A dual-GPU setup question for faster local AI models
A user says they are running local AI models with a 12GB 3080 Ti and a 20GB 3080. They report that speed changes a lot depending on whether the model data and KV cache fit inside GPU memory. After changing cache settings so more data stayed in GPU memory, speed rose from about 20t/s to 70t/s. The user asks for advice on using two uneven GPUs together.
Key points
- The user is using two different GPUs: one with 12GB memory and one with 20GB memory.
- They say performance improves when the model data and KV cache fit in GPU memory.
- Changing cache settings reportedly raised speed from about 20t/s to 70t/s.
- Changing split mode and main GPU settings did not make much difference for them.
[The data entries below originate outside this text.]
Lemma FindROMByCRC_unbiased_none (t : option GamePtr) (c : Z) :
  FindROMByCRC GameList None c = None ->
  FindROMByCRC GameList t c = None.
Proof.
  intros H. destruct (FindROMByCRC GameList t c) as [[g j]|] eqn:E;
    [|reflexivity].
  apply FindROMByCRC_sound in E. destruct E as (G & HG & Hj).
  unfold FindROMByCRC in H.
  rewrite (FindROMByCRC_list_none c GameList 0 g G H HG) in Hj.
  discriminate.
Qed.

(** A hit found without bias is found again under its own title's bias. *)
Lemma FindROMByCRC_rebias (c : Z) (g j : nat) :
  FindROMByCRC GameList None c = Some (g, j) ->
  FindROMByCRC GameList (Some g) c = Some (g, j).
Proof.
  intros H. apply FindROMByCRC_sound in H. destruct H as (G & HG & Hj).
  exact (FindROMByCRC_bias g G c j HG Hj).
Qed.

(** Under the bias of a catalog title, a hit in another title means the
    biased title does not own the checksum. *)
Lemma FindROMByCRC_foreign (g g' : GamePtr) (G : GameInfo) (c : Z)
      (j : nat) :
  nth_error GameList g = Some G ->
  FindROMByCRC GameList (Some g) c = Some (g', j) -> g' <> g ->
  FindROMByCRCInGame G c = None.
Proof.
  intros Hg H Hne. unfold FindROMByCRC in H. rewrite Hg in H.
  destruct (FindROMByCRCInGame G c) as [j0|]; [|reflexivity].
  injection H as E _. congruence.
Qed.

End Lookup.

(** ** The scan pass *)

Lemma count_multi_app (l1 l2 : list Diag) :
  count_multi (l1 ++ l2) = (count_multi l1 + count_multi l2)%nat.
Proof.
  induction l1 as [|d l1 IH]; [reflexivity|].
  destruct d; cbn [app count_multi]; rewrite IH; reflexivity.
Qed.

Section Scan.

Variable GameList : list GameInfo.


(** One step once a title is identified. *)
Lemma scan_step_identified (st : ScanState) (e : ZipEntry) (g : GamePtr) :
  sGame st = Some g ->
  let st' := scan_step GameList st e in
  sGame st' = Some g /\
  (forall idx, sFound st' idx = sFound st idx || hits GameList g idx e) /\
  sMulti st' = sMulti st || foreign GameList g e /\
  count_multi (sLog st') =
    (count_multi (sLog st)
     + (if negb (sMulti st) && foreign GameList g e then 1 else 0))%nat.
Proof.
  intros Hg. unfold scan_step, hits, foreign. rewrite Hg.
  destruct (ze_info e); cbn [negb andb].
  2:{ rewrite ?Hg, orb_false_r, andb_false_r, Nat.add_0_r.
      repeat split; try reflexivity. intros idx. rewrite orb_false_r.
      reflexivity. }
  destruct (FindROMByCRC GameList (Some g) (u32 (ze_crc e)))
    as [[g' j]|].
  2:{ rewrite ?Hg, orb_false_r, andb_false_r, Nat.add_0_r.
      repeat split; try reflexivity. intros idx. rewrite orb_false_r.
      reflexivity. }
  destruct (Nat.eqb_spec g' g) as [->|Hne]; cbn [negb andb].
  - rewrite ?Hg, ?Nat.eqb_refl. cbn [sGame sFound sMulti sLog].
    rewrite ?Hg, orb_false_r, andb_false_r, Nat.add_0_r.
    repeat split; try reflexivity.
    intros idx. unfold mark. rewrite (Nat.eqb_sym idx j).
    destruct (Nat.eqb j idx); [rewrite orb_true_r|rewrite orb_false_r];
      reflexivity.
  - assert (Hsym : Nat.eqb g g' = false)
      by (apply Nat.eqb_neq; congruence).
    unfold DebugLog, ErrorLog.
    destruct (sMulti st); cbn [negb andb snd sGame sFound sMulti sLog];
      rewrite ?Hg, ?Hsym; cbn [sGame sFound sMulti sLog];
      rewrite ?count_multi_app; cbn [count_multi orb];
      (split; [reflexivity|]; split; [|split; [reflexivity|lia]]);
      intros idx; rewrite orb_false_r; reflexivity.
Qed.

(** One step while no title is identified yet. *)
Lemma scan_step_unidentified (st : ScanState) (e : ZipEntry) :
  sGame st = None ->
  scan_step GameList st e =
  if ze_info e then
    match FindROMByCRC GameList None (u32 (ze_crc e)) with
    | Some (g, j) =>
        mkScan (Some g) (mark (sFound st) j) (sMulti st)
               (sLog st ++ [DbgIdentified g])
    | None => st
    end
  else st.
Proof.
  intros Hg. unfold scan_step. rewrite Hg.
  destruct (ze_info e); cbn [negb]; [|reflexivity].
  destruct (FindROMByCRC GameList None (u32 (ze_crc e))) as [[g j]|];
    [|reflexivity].
  cbn [sGame sFound sMulti sLog DebugLog]. rewrite Nat.eqb_refl.
  reflexivity.
Qed.

(** The scan from an identified title on. *)
Lemma scan_identified (g : GamePtr) (entries : list ZipEntry) :
  forall st,
    sGame st = Some g ->
    let st' := scan GameList entries st in
    sGame st' = Some g /\
    (forall idx,
        sFound st' idx = sFound st idx || present GameList g entries idx) /\
    sMulti st' = sMulti st || contaminated GameList g entries /\
    count_multi (sLog st') =
      (count_multi (sLog st)
       + (if negb (sMulti st) && contaminated GameList g entries
          then 1 else 0))%nat.
Proof.
  induction entries as [|e rest IH]; intros st Hg.
  - cbn [scan present contaminated existsb].
    rewrite orb_false_r, andb_false_r, Nat.add_0_r.
    repeat split; try assumption; try reflexivity.
    intros idx. rewrite orb_false_r. reflexivity.
  - cbn [scan].
    destruct (scan_step_identified st e g Hg) as (H1 & H2 & H3 & H4).
    destruct (IH _ H1) as (I1 & I2 & I3 & I4).
    cbn zeta in *. split; [exact I1|]. split; [|split].
    + intros idx. rewrite I2, H2. unfold present. cbn [existsb].
      rewrite orb_assoc. reflexivity.
    + rewrite I3, H3. unfold contaminated. cbn [existsb].
      rewrite orb_assoc. reflexivity.
    + rewrite I4, H4, H3. unfold contaminated. cbn [existsb].
      destruct (sMulti st), (foreign GameList g e),
        (existsb (foreign GameList g) rest);
        cbn [negb andb orb]; lia.
Qed.


(** An entry that identifies [g] is image [j] of [g] and not foreign. *)
Lemma first_hit_facts (e : ZipEntry) (g : GamePtr) (j : nat) :
  ze_info e = true ->
  FindROMByCRC GameList None (u32 (ze_crc e)) = Some (g, j) ->
  foreign GameList g e = false /\
  forall idx, hits GameList g idx e = Nat.eqb j idx.
Proof.
  intros Hi H. apply FindROMByCRC_rebias in H.
  unfold foreign, hits. rewrite Hi, H, Nat.eqb_refl. cbn [negb andb].
  split; reflexivity.
Qed.

(** An entry nobody owns is neither foreign to nor an image of [g]. *)
Lemma no_hit_facts (e : ZipEntry) (g : GamePtr) :
  ze_info e = false \/
  FindROMByCRC GameList None (u32 (ze_crc e)) = None ->
  foreign GameList g e = false /\ forall idx, hits GameList g idx e = false.
Proof.
  intros [Hi|H]; unfold foreign, hits.
  - rewrite Hi. split; reflexivity.
  - rewrite (FindROMByCRC_unbiased_none GameList (Some g) _ H).
    rewrite !andb_false_r. split; reflexivity.
Qed.

(** The scan from the start: what is identified, found and warned. *)
Lemma scan_from_start (entries : list ZipEntry) :
  forall st,
    sGame st = None ->
    let st' := scan GameList entries st in
    match first_match GameList entries with
    | None => st' = st
    | Some (g, c) =>
        sGame st' = Some g /\
        (forall idx,
            sFound st' idx = sFound st idx || present GameList g entries idx) /\
        sMulti st' = sMulti st || contaminated GameList g entries /\
        count_multi (sLog st') =
          (count_multi (sLog st)
           + (if negb (sMulti st) && contaminated GameList g entries
              then 1 else 0))%nat
    end.
Proof.
  induction entries as [|e rest IH]; intros st Hg; [reflexivity|].
  cbn [scan first_match]. rewrite (scan_step_unidentified st e Hg).
  destruct (ze_info e) eqn:Hi.
  - destruct (FindROMByCRC GameList None (u32 (ze_crc e)))
      as [[g j]|] eqn:Hf.
    + destruct (first_hit_facts e g j Hi Hf) as [Hfor Hhit].
      destruct (scan_identified g rest
                  (mkScan (Some g) (mark (sFound st) j) (sMulti st)
                          (sLog st ++ [DbgIdentified g])) eq_refl)
        as (I1 & I2 & I3 & I4).
      cbn [sGame sFound sMulti sLog] in *. cbn zeta in *.
      split; [exact I1|]. split; [|split].
      * intros idx. rewrite I2. unfold present. cbn [existsb].
        rewrite Hhit. unfold mark. rewrite (Nat.eqb_sym idx j).
        destruct (Nat.eqb j idx), (sFound st idx); reflexivity.
      * rewrite I3. unfold contaminated. cbn [existsb]. rewrite Hfor.
        reflexivity.
      * rewrite I4, count_multi_app. unfold contaminated.
        cbn [existsb count_multi]. rewrite Hfor. cbn [orb]. lia.
    + specialize (IH st Hg). cbn zeta in IH.
      destruct (first_match GameList rest) as [[g c]|]; [|exact IH].
      destruct (no_hit_facts e g (or_intror Hf)) as [Hfor Hhit].
      unfold present, contaminated. cbn [existsb].
      rewrite Hfor. cbn [orb].
      destruct IH as (I1 & I2 & I3 & I4). repeat split; try assumption.
      intros idx. rewrite Hhit. cbn [orb]. apply I2.
  - specialize (IH st Hg). cbn zeta in IH.
    destruct (first_match GameList rest) as [[g c]|]; [|exact IH].
    destruct (no_hit_facts e g (or_introl Hi)) as [Hfor Hhit].
    unfold present, contaminated. cbn [existsb].
    rewrite Hfor. cbn [orb].
    destruct IH as (I1 & I2 & I3 & I4). repeat split; try assumption.
    intros idx. rewrite Hhit. cbn [orb]. apply I2.
Qed.

(** The identified title is a catalog entry that owns the checksum of
    the first matching archive entry. *)
Lemma first_match_in_catalog (entries : list ZipEntry) (g : GamePtr)
      (c : Z) :
  first_match GameList entries = Some (g, c) ->
  exists G R, nth_error GameList g = Some G /\ In R (ROM G) /\ crc R = c.
Proof.
  induction entries as [|e rest IH]; [discriminate|].
  cbn [first_match]. destruct (ze_info e); [|exact IH].
  destruct (FindROMByCRC GameList None (u32 (ze_crc e))) as [[g0 j]|] eqn:Hf;
    [|exact IH].
  intros H. injection H as <- <-.
  apply FindROMByCRC_sound in Hf. destruct Hf as (G & HG & Hj).
  apply FindROMByCRCInGame_sound in Hj. destruct Hj as (R & HR & Hc).
  exists G, R. split; [exact HG|]. split; [|exact Hc].
  eapply nth_error_In. exact HR.
Qed.

End Scan.

(** ** Completeness after the scan *)

Lemma absent_from_ext (roms : list ROMInfo) (f1 f2 : nat -> bool) :
  (forall k, f1 k = f2 k) ->
  forall i, absent_from i roms f1 = absent_from i roms f2.
Proof.
  intros Hext. induction roms as [|r rest IH]; intros i; [reflexivity|].
  cbn [absent_from]. rewrite Hext, IH. reflexivity.
Qed.
(** * uhppote-mqtt: a shallow embedding of src/bin/uhppote-mqtt.rs

    The binary bridges an MQTT broker to a UHPPOTE door controller.  We embed
    [main] (config decoding, topic derivation, credential resolution through
    the Home Assistant supervisor, subscription, discovery publish and the
    receive loop) and [handle_payload].

    Everything the program gets from the outside (the config file, the
    environment, the supervisor's HTTP reply, the broker's replies, the
    device's replies and the events polled from the event loop) is a field of
    a [World].  Effects are recorded in a trace of [Action]s, threaded by a
    small state monad that also carries the two ways [main] stops early: an
    [Err] returned from [main] (the [?] operator, [bail!]) and a panic
    ([unwrap], [expect]).  The receive loop never ends; we run it over a
    finite prefix of polled events. *)

From Stdlib Require Import ZArith List String Ascii Bool Lia.
From Stdlib Require Import Strings.Byte.
Import ListNotations.
Open Scope string_scope.
Open Scope Z_scope.

(** ** Rust values *)

Inductive result (A E : Type) : Type :=
| Ok (a : A)
| Err (e : E).
Arguments Ok {A E} a.
Arguments Err {A E} e.

(** [std::time::Duration] *)
Record Duration := mkDuration { secs : Z; nanos : Z }.

(** [uhppote_rs::DoorControlMode] and [DoorControl] *)
Inductive DoorControlMode := NormallyOpen | NormallyClosed | Controlled.

Record DoorControl := mkDoorControl { delay : Duration; mode : DoorControlMode }.

(** [rumqttc::QoS] *)
Inductive QoS := AtMostOnce | AtLeastOnce | ExactlyOnce.

(** An IP address as returned by [str::parse::<IpAddr>] (its octets). *)
Definition IpAddr := list Z.

(** [uhppote_rs::Device], as built by [Uhppoted::get_device]. *)
Record Device := mkDevice { device_id : Z; device_ip : option IpAddr }.

#[local] Set Warnings "-register-all".

(** JSON values as serde_json sees them (integers only for numbers). *)
Inductive JValue :=
| JNull
| JBool (b : bool)
| JNum (n : Z)
| JStr (s : string)
| JArr (xs : list JValue)
| JObj (entries : list (string * JValue)).

(** serde deserialisation errors *)
Inductive DeError :=
| MissingField (f : string)
| DuplicateField (f : string)
| InvalidType (f : string)
| InvalidLength (n : nat)
| TrailingCharacters
| NotAStruct.

(** The [anyhow::Error]s [main] can return. *)
Inductive Error :=
| ErrIo                     (* File::open / serde_json syntax error *)
| ErrJson (e : DeError)     (* serde data error *)
| ErrAddrParse              (* "...".parse::<IpAddr>() *)
| ErrHttp                   (* reqwest send / body error *)
| ErrHassStatus (code : Z)  (* bail!("Failed to get MQTT config from HASS: {}") *)
| ErrParseInt               (* j.port.parse::<u16>() *)
| ErrUtf8 (valid_up_to : nat)
| ErrDevice (cause : string).

(** [std::env::var] *)
Inductive VarResult := Present (v : string) | NotPresent | NotUnicode.

Definition env_is_ok (v : VarResult) : bool :=
  match v with Present _ => true | _ => false end.

Record HttpResponse := mkResponse { status : Z; body : option JValue }.

(** Events returned by [eventloop.poll()]. *)
Inductive Event :=
| EvIncomingPublish (topic : string) (payload : list byte)
| EvIncomingOther
| EvOutgoing
| EvError (msg : string).

(** Observable effects.  [ActHttpGet] is one call of reqwest's [send()]
    (the redirects its default client may follow happen inside it). *)
Inductive Action :=
| ActHttpGet (url : string) (authorization : string)
| ActSubscribe (topic : string) (qos : QoS)
| ActPublish (topic : string) (qos : QoS) (retain : bool) (payload : string)
| ActDevice (dev : Device) (door : Z) (ctl : DoorControl)
| ActLogError (e : Error)
| ActPrint (msg : string).

(** The outside world. Replies of the broker and of the device are indexed by
    the number of such calls made before. *)
Record World := mkWorld {
  w_config_file : option JValue;
  w_parse_ip : string -> option IpAddr;
  w_env : string -> VarResult;
  w_http : option HttpResponse;
  w_subscribe_ok : bool;
  w_publish_ok : nat -> bool;
  w_device : nat -> Device -> Z -> DoorControl -> result unit string;
  w_events : list Event
}.

(** ** The effect monad *)

Inductive Step (A : Type) :=
| Done (a : A)
| Exit (e : Error)
| Panic (msg : string).
Arguments Done {A} a.
Arguments Exit {A} e.
Arguments Panic {A} msg.

Definition M (A : Type) := list Action -> list Action * Step A.

Definition ret {A} (a : A) : M A := fun t => (t, Done a).

Definition bind {A B} (m : M A) (k : A -> M B) : M B :=
  fun t => match m t with
           | (t', Done a) => k a t'
           | (t', Exit e) => (t', Exit e)
           | (t', Panic s) => (t', Panic s)
           end.

Notation "x <- m ;; k" := (bind m (fun x => k))
  (at level 61, m at next level, right associativity).

Definition emit (a : Action) : M unit := fun t => (app t [a], Done tt).
Definition get_trace : M (list Action) := fun t => (t, Done t).
Definition exit {A} (e : Error) : M A := fun t => (t, Exit e).
Definition panic {A} (msg : string) : M A := fun t => (t, Panic msg).

(** [r?] in [main]. *)
Definition try {A} (r : result A Error) : M A :=
  match r with Ok a => ret a | Err e => exit e end.

(** [o.expect(msg)] *)
Definition expect {A} (o : option A) (msg : string) : M A :=
  match o with Some a => ret a | None => panic msg end.

Fixpoint count_publishes (t : list Action) : nat :=
  match t with
  | [] => 0%nat
  | ActPublish _ _ _ _ :: t' => S (count_publishes t')
  | _ :: t' => count_publishes t'
  end.

Fixpoint count_device (t : list Action) : nat :=
  match t with
  | [] => 0%nat
  | ActDevice _ _ _ :: t' => S (count_device t')
  | _ :: t' => count_device t'
  end.

(** ** [std::str::from_utf8]

    Rust accepts exactly the well-formed UTF-8 sequences: no overlong forms,
    no surrogates (ED A0..BF), nothing above U+10FFFF.  On failure the error
    records how many leading bytes were valid. *)

Definition in_range (lo hi c : nat) : bool := (lo <=? c)%nat && (c <=? hi)%nat.

Definition is_cont (b : byte) : bool := in_range 128 191 (Byte.to_nat b).

(** Length of the sequence a leading byte announces (0: invalid lead). *)
Definition utf8_width (n : nat) : nat :=
  if (n <? 128)%nat then 1
  else if in_range 194 223 n then 2
  else if in_range 224 239 n then 3
  else if in_range 240 244 n then 4
  else 0.

(** Allowed range of the byte following lead byte [n]. *)
Definition second_ok (n : nat) (c : byte) : bool :=
  let c := Byte.to_nat c in
  if Nat.eqb n 224 then in_range 160 191 c
  else if Nat.eqb n 237 then in_range 128 159 c
  else if Nat.eqb n 240 then in_range 144 191 c
  else if Nat.eqb n 244 then in_range 128 143 c
  else in_range 128 191 c.
(** C7: a regular file whose name ends in [.geo.json] is discovered whenever
    [".geo.json"] is among the allowed extensions, wherever the scanner
    reaches it, although its last dot segment is [.json] (which need not be
    allowed). *)
Theorem C7_geo_json_matched_on_full_name
        (path_join : string -> string -> string) (recursive : bool)
        (allowedExtensions : list string) (dir : string)
        (entries : list (string * FsNode)) (name full : string) :
  located path_join recursive dir entries name full ->
  endsWith name ".geo.json" = true ->
  includes allowedExtensions ".geo.json" = true ->
  In full (scanDirectory path_join recursive allowedExtensions dir entries [])
  /\ toLowerCase (extname name) = ".json".
Proof.
  intros L E A. split.
  - eapply located_discovered; [exact L|].
    unfold accepted. now rewrite E, A.
  - now apply extname_geo_json.
Qed.

Lemma C7_geo_json_matched_on_full_name_witness :
  In "models/a.geo.json"
     (scanDirectory FakeHost.simple_join false [".geo.json"] "models"
                    [("a.geo.json", File); ("b.json", File)] [])
  /\ toLowerCase (extname "a.geo.json") = ".json".
Proof.
  apply (C7_geo_json_matched_on_full_name FakeHost.simple_join false [".geo.json"]
           "models" [("a.geo.json", File); ("b.json", File)] "a.geo.json").
  - apply (located_here FakeHost.simple_join false "models"). simpl. auto.
  - reflexivity.
  - reflexivity.
Defined.

(** C8: without [recursive] the scanner discovers exactly the accepted
    regular files listed in the root directory itself, whatever the
    sub-directories hold; with [recursive] it discovers exactly the accepted
    regular files at any depth below the root. *)
Theorem C8_scanner_recursion
        (path_join : string -> string -> string) (allowedExtensions : list string)
        (dir : string) (entries : list (string * FsNode)) :
  (forall full,
      In full (scanDirectory path_join false allowedExtensions dir entries [])
      <-> exists name, In (name, File) entries
                       /\ accepted allowedExtensions name = true
                       /\ full = path_join dir name)
  /\ (forall full,
         In full (scanDirectory path_join true allowedExtensions dir entries [])
         <-> exists name, located path_join true dir entries name full
                          /\ accepted allowedExtensions name = true).
Proof.
  split; intros full.
  - rewrite scanDirectory_spec. split.
    + intros [name [L A]]. apply located_flat in L. exists name. tauto.
    + intros [name [I [A F]]]. exists name. split; [|exact A].
      apply located_flat. auto.
  - apply scanDirectory_spec.
Qed.

Lemma C8_scanner_recursion_witness :
  In "models/sub/d.json"
     (scanDirectory FakeHost.simple_join true PROJECT_EXTENSIONS "models"
                    [("a.geo.json", File); ("sub", Dir [("d.json", File)])] [])
  /\ ~ In "models/sub/d.json"
       (scanDirectory FakeHost.simple_join false PROJECT_EXTENSIONS "models"
                      [("a.geo.json", File); ("sub", Dir [("d.json", File)])] []).
Proof.
  pose proof (C8_scanner_recursion FakeHost.simple_join PROJECT_EXTENSIONS "models"
                [("a.geo.json", File); ("sub", Dir [("d.json", File)])]) as [F T].
  split.
  - apply T. exists "d.json". split; [|reflexivity].
    apply (located_below FakeHost.simple_join true "models" _ "sub" [("d.json", File)]).
    + reflexivity.
    + simpl. auto.
    + apply (located_here FakeHost.simple_join true). simpl. auto.
  - intros I. apply F in I. destruct I as [name [I [_ E]]].
    simpl in I. destruct I as [I | [I | []]]; inversion I; subst name.
    discriminate E.
Defined.

(** ** Decimal notation and [parseInt] *)

Lemma digit_of_digit_char (d : nat) :
  d < 10 -> digit_of (digit_char d) = Some (Z.of_nat d).
Proof.
  intros L. do 10 (destruct d as [|d]; [reflexivity|]). lia.
Qed.

Lemma parseInt_leading_digit (d : nat) (r : string) :
  d < 10 ->
  parseInt (String (digit_char d) r) = read_digits (String (digit_char d) r) None.
Proof.
  intros L. do 10 (destruct d as [|d]; [reflexivity|]). lia.
Qed.

Lemma digits_aux_head (fuel n : nat) (rest : string) :
  exists d r, d < 10 /\ digits_aux fuel n rest = String (digit_char d) r.
Proof.
  revert n rest. induction fuel as [|fuel IH]; intros n rest; cbn [digits_aux].
  - exists (n mod 10), rest. split; [apply Nat.mod_upper_bound; lia | reflexivity].
  - destruct (n / 10 =? 0)%nat.
    + exists (n mod 10), rest. split; [apply Nat.mod_upper_bound; lia | reflexivity].
    + apply IH.
Qed.

Lemma read_digits_aux (fuel n : nat) (rest : string) :
  n <= fuel ->
  read_digits (digits_aux fuel n rest) None = read_digits rest (Some (Z.of_nat n)).
Proof.
  revert n rest. induction fuel as [|fuel IH]; intros n rest L.
  - assert (n = 0) by lia. subst n. reflexivity.
  - cbn [digits_aux].
    assert (M : n mod 10 < 10) by (apply Nat.mod_upper_bound; lia).
    pose proof (Nat.div_mod_eq n 10) as D.
    destruct (n / 10 =? 0)%nat eqn:Q.
    + apply Nat.eqb_eq in Q. cbn [read_digits].
      rewrite (digit_of_digit_char _ M). do 2 f_equal. lia.
    + apply Nat.eqb_neq in Q. rewrite IH by lia. cbn [read_digits].
      rewrite (digit_of_digit_char _ M). do 2 f_equal. lia.
Qed.

(** Reading back the decimal notation of an index gives the index. *)
Lemma parseInt_string_of_nat (n : nat) :
  parseInt (string_of_nat n) = Some (Z.of_nat n).
Proof.
  unfold string_of_nat.
  destruct (digits_aux_head n n "") as [d [r [L E]]].
  pose proof (read_digits_aux n n "" (le_n n)) as R.
  rewrite E in *. rewrite (parseInt_leading_digit d r L). exact R.
Qed.

(** ** The handlers, step by step *)

Section HandlerFacts.
Context {W : Type} `{API W}.

Lemma switch_project_steps (identifier : string) (w : W) :
  switch_project identifier w =
  match ModelProject_all w with
  | [] => (Throw "No projects are currently open.", w)
  | _ :: _ =>
      match switch_target w identifier with
      | None =>
          (Throw ("Project not found: " ++ identifier
                  ++ ". Use 'list_open_projects' to see available projects."), w)
      | Some target =>
          match select target w with
          | (Ok _, w') =>
              (Ok ("Switched to project: " ++ or_untitled (project_name target w')
                   ++ " (UUID: " ++ project_uuid target w' ++ ")"), w')
          | (Throw msg, w') => (Throw msg, w')
          end
      end
  end.
Proof.
  unfold switch_project, bind, read, throw, ret.
  destruct (ModelProject_all w); [reflexivity|].
  destruct (switch_target w identifier) as [target|]; [|reflexivity].
  destruct (select target w) as [[[]|msg] w']; reflexivity.
Qed.
(** * The open/close transition controller of the overlay (OverlayPopover.ts)

    The mixin [OverlayPopover] adds to an overlay the asynchronous pipeline
    [managePopoverOpen]: delay phase, DOM-attach phase, transition phase and
    focus phase.  The methods are embedded as terms of a small free monad
    [proc] whose operations are the things the TypeScript does to its
    surroundings: reading [this], writing [this.open], calling out
    (dispatchEvent, showPopover, focus, ...), suspending on an external
    promise, handing a callback to a collaborator.  Two interpreters give the
    meaning: [sync] runs one synchronous span (up to the next suspension) and
    [drive] plays a schedule of stimuli (the owner mutating the overlay, a
    suspended task or registered callback being resumed).

    Suspension points are the external promises: a frame, the open timer,
    the positioning engine; and the two callbacks given away, to the
    transition waiter and to the beforetoggle listener; and the turn of the
    microtask queue that every [await] of one of the controller's own async
    methods takes before the caller goes on.  Between two synchronous spans
    the owner and the platform may change the overlay in any way. *)

From Stdlib Require Import List Bool String Arith.
Import ListNotations.
Open Scope string_scope.
Open Scope list_scope.

(** ** Data model *)

(** A DOM node that can take focus is named by a number. *)
Definition Node := nat.

(** [OverlayTypes] of overlay-types.ts: the interaction type of the overlay. *)
Inductive OverlayTypes : Type := auto | hint | manual | modal | page.

(** The [receivesFocus] property: ['true' | 'false' | 'auto']. *)
Inductive ReceivesFocus : Type := rf_true | rf_false | rf_auto.

(** [this.triggerElement]: a real element or a [VirtualTrigger]
    ([None] is the JavaScript [null]). *)
Inductive TriggerElement : Type :=
| HTMLElement (n : Node)
| VirtualTrigger.

(** An [OpenableElement]: [el.open] is a boolean or undefined;
    [firstFocusableIn el]; for every slot of [el.querySelectorAll('slot')] the
    result of [firstFocusableSlottedIn slot]. *)
Record OpenableElement : Type := {
  el_open : option bool;
  el_firstFocusableIn : option Node;
  el_slots : list (option Node)
}.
- The main question is whether a 17GB model file can need much more memory during inference.
Quick term guide
- local AI models
- AI programs that run directly on your computer hardware instead of over the internet.
- local AI model
- An AI model that runs on your own computer or company hardware instead of a cloud service.
- AI models
- The core brain or underlying program that powers an artificial intelligence tool.
- AI agents
- AI agents are AI tools that can carry out steps toward a goal, not just answer once.
- local models
- AI models that run on your own computer or device instead of a company server.
- local model
- An AI model you run directly on your own computer, with no internet connection or external service needed.
- performance
- How fast and smoothly a site loads and works.
- inference
- The step where a trained AI model actually produces answers or results in real use.